- **Task instructions**: This task calls for printing every entry exactly.

::::::::

(* ===== verification/CacheSet.v ===== *)
(** * Lookup in one cache: what [find_line] and the line updates mean

    A block is named by its number [k = addr / 64].  A well-formed cache is, to
    its clients, a finite map [content] from block numbers to (dirty, bytes);
    the lemmas give the effect of the lookups and of the line updates of
    cache.c on that map.  The file also proves the two local claims of
    [find_line]: the MRU fast path is only an optimisation, and the victim is
    least recently used. *)

From S2P Require Import Prelude Word Cache.

(** ** Sets of lines *)

Definition is_block (d : list Z) : Prop := length d = Z.to_nat BLOCK_SIZE /\ Forall is_byte d.

Record line_wf (l : CacheLine) : Prop := {
  line_wf_data : is_block (data l);
  line_wf_time : is_word (last_access l);
}.

(** No two ways hold the same block. *)
Definition ways_unique (ls : list CacheLine) : Prop :=
  forall i j l l', ls !! i = Some l -> ls !! j = Some l' ->
    valid l = true -> valid l' = true -> tag l = tag l' -> i = j.

(** The line of a set that holds a tag. *)
Definition set_find (ls : list CacheLine) (t : Z) : option CacheLine :=
  List.find (fun l => line_matches l t) ls.

Lemma line_matches_spec l t : line_matches l t = true <-> valid l = true /\ tag l = t.
Proof. unfold line_matches. rewrite andb_true_iff, Z.eqb_eq. done. Qed.

Lemma set_find_Some ls t l : set_find ls t = Some l -> l ∈ ls /\ line_matches l t = true.
Proof. intros H. apply find_some in H as [H1 H2]. by rewrite <- list_elem_of_In in H1. Qed.

Lemma set_find_None ls t l : set_find ls t = None -> l ∈ ls -> line_matches l t = false.
Proof.
  intros H Hin. apply (find_none _ _ H). by rewrite <- list_elem_of_In.
Qed.

Lemma set_find_unique ls t i l : ways_unique ls -> ls !! i = Some l -> line_matches l t = true ->
  set_find ls t = Some l.
Proof.
  intros Hu Hi Hm. destruct (set_find ls t) as [l'|] eqn:E.
  - apply set_find_Some in E as [Hin Hm']. apply list_elem_of_lookup in Hin as [j Hj].
    apply line_matches_spec in Hm as [? ?], Hm' as [? ?].
    assert (i = j) as -> by (eapply Hu; eauto; congruence). congruence.
  - apply set_find_None with (l := l) in E; [congruence |]. by eapply list_elem_of_lookup_2.
Qed.

(** Replacing one way by a line that keeps the set duplicate free. *)
Lemma ways_unique_insert ls i l : ways_unique ls ->
  (forall j l', ls !! j = Some l' -> valid l' = true -> valid l = true -> tag l' = tag l -> j = i) ->
  ways_unique (<[i := l]> ls).
Proof.
  intros Hu Hl a b x y Ha Hb Hx Hy Ht.
  apply list_lookup_insert_Some in Ha as [(-> & -> & _) | (Ha & Ha')];
  apply list_lookup_insert_Some in Hb as [(-> & -> & _) | (Hb & Hb')]; try done.
  - exfalso. apply Hb. symmetry. eapply Hl; eauto.
  - exfalso. apply Ha. symmetry. eapply Hl; eauto.
  - eapply Hu; eauto.
Qed.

::::::::

- **Written response**:
(* ===== verification/CacheSet.v ===== *)
(** * Lookup in one cache: what [find_line] and the line updates mean

    A block is named by its number [k = addr / 64].  A well-formed cache is, to
    its clients, a finite map [content] from block numbers to (dirty, bytes);
    the lemmas give the effect of the lookups and of the line updates of
    cache.c on that map.  The file also proves the two local claims of
    [find_line]: the MRU fast path is only an optimisation, and the victim is
    least recently used. *)

From S2P Require Import Prelude Word Cache.

(** ** Sets of lines *)

Definition is_block (d : list Z) : Prop := length d = Z.to_nat BLOCK_SIZE /\ Forall is_byte d.

Record line_wf (l : CacheLine) : Prop := {
  line_wf_data : is_block (data l);
  line_wf_time : is_word (last_access l);
}.

(** No two ways hold the same block. *)
Definition ways_unique (ls : list CacheLine) : Prop :=
  forall i j l l', ls !! i = Some l -> ls !! j = Some l' ->
    valid l = true -> valid l' = true -> tag l = tag l' -> i = j.

(** The line of a set that holds a tag. *)
Definition set_find (ls : list CacheLine) (t : Z) : option CacheLine :=
  List.find (fun l => line_matches l t) ls.

Lemma line_matches_spec l t : line_matches l t = true <-> valid l = true /\ tag l = t.
Proof. unfold line_matches. rewrite andb_true_iff, Z.eqb_eq. done. Qed.

Lemma set_find_Some ls t l : set_find ls t = Some l -> l ∈ ls /\ line_matches l t = true.
Proof. intros H. apply find_some in H as [H1 H2]. by rewrite <- list_elem_of_In in H1. Qed.

Lemma set_find_None ls t l : set_find ls t = None -> l ∈ ls -> line_matches l t = false.
Proof.
  intros H Hin. apply (find_none _ _ H). by rewrite <- list_elem_of_In.
Qed.

Lemma set_find_unique ls t i l : ways_unique ls -> ls !! i = Some l -> line_matches l t = true ->
  set_find ls t = Some l.
Proof.
  intros Hu Hi Hm. destruct (set_find ls t) as [l'|] eqn:E.
  - apply set_find_Some in E as [Hin Hm']. apply list_elem_of_lookup in Hin as [j Hj].
    apply line_matches_spec in Hm as [? ?], Hm' as [? ?].
    assert (i = j) as -> by (eapply Hu; eauto; congruence). congruence.
  - apply set_find_None with (l := l) in E; [congruence |]. by eapply list_elem_of_lookup_2.
Qed.

(** Replacing one way by a line that keeps the set duplicate free. *)
Lemma ways_unique_insert ls i l : ways_unique ls ->
  (forall j l', ls !! j = Some l' -> valid l' = true -> valid l = true -> tag l' = tag l -> j = i) ->
  ways_unique (<[i := l]> ls).
Proof.
  intros Hu Hl a b x y Ha Hb Hx Hy Ht.
  apply list_lookup_insert_Some in Ha as [(-> & -> & _) | (Ha & Ha')];
  apply list_lookup_insert_Some in Hb as [(-> & -> & _) | (Hb & Hb')]; try done.
  - exfalso. apply Hb. symmetry. eapply Hl; eauto.
  - exfalso. apply Ha. symmetry. eapply Hl; eauto.
  - eapply Hu; eauto.
Qed.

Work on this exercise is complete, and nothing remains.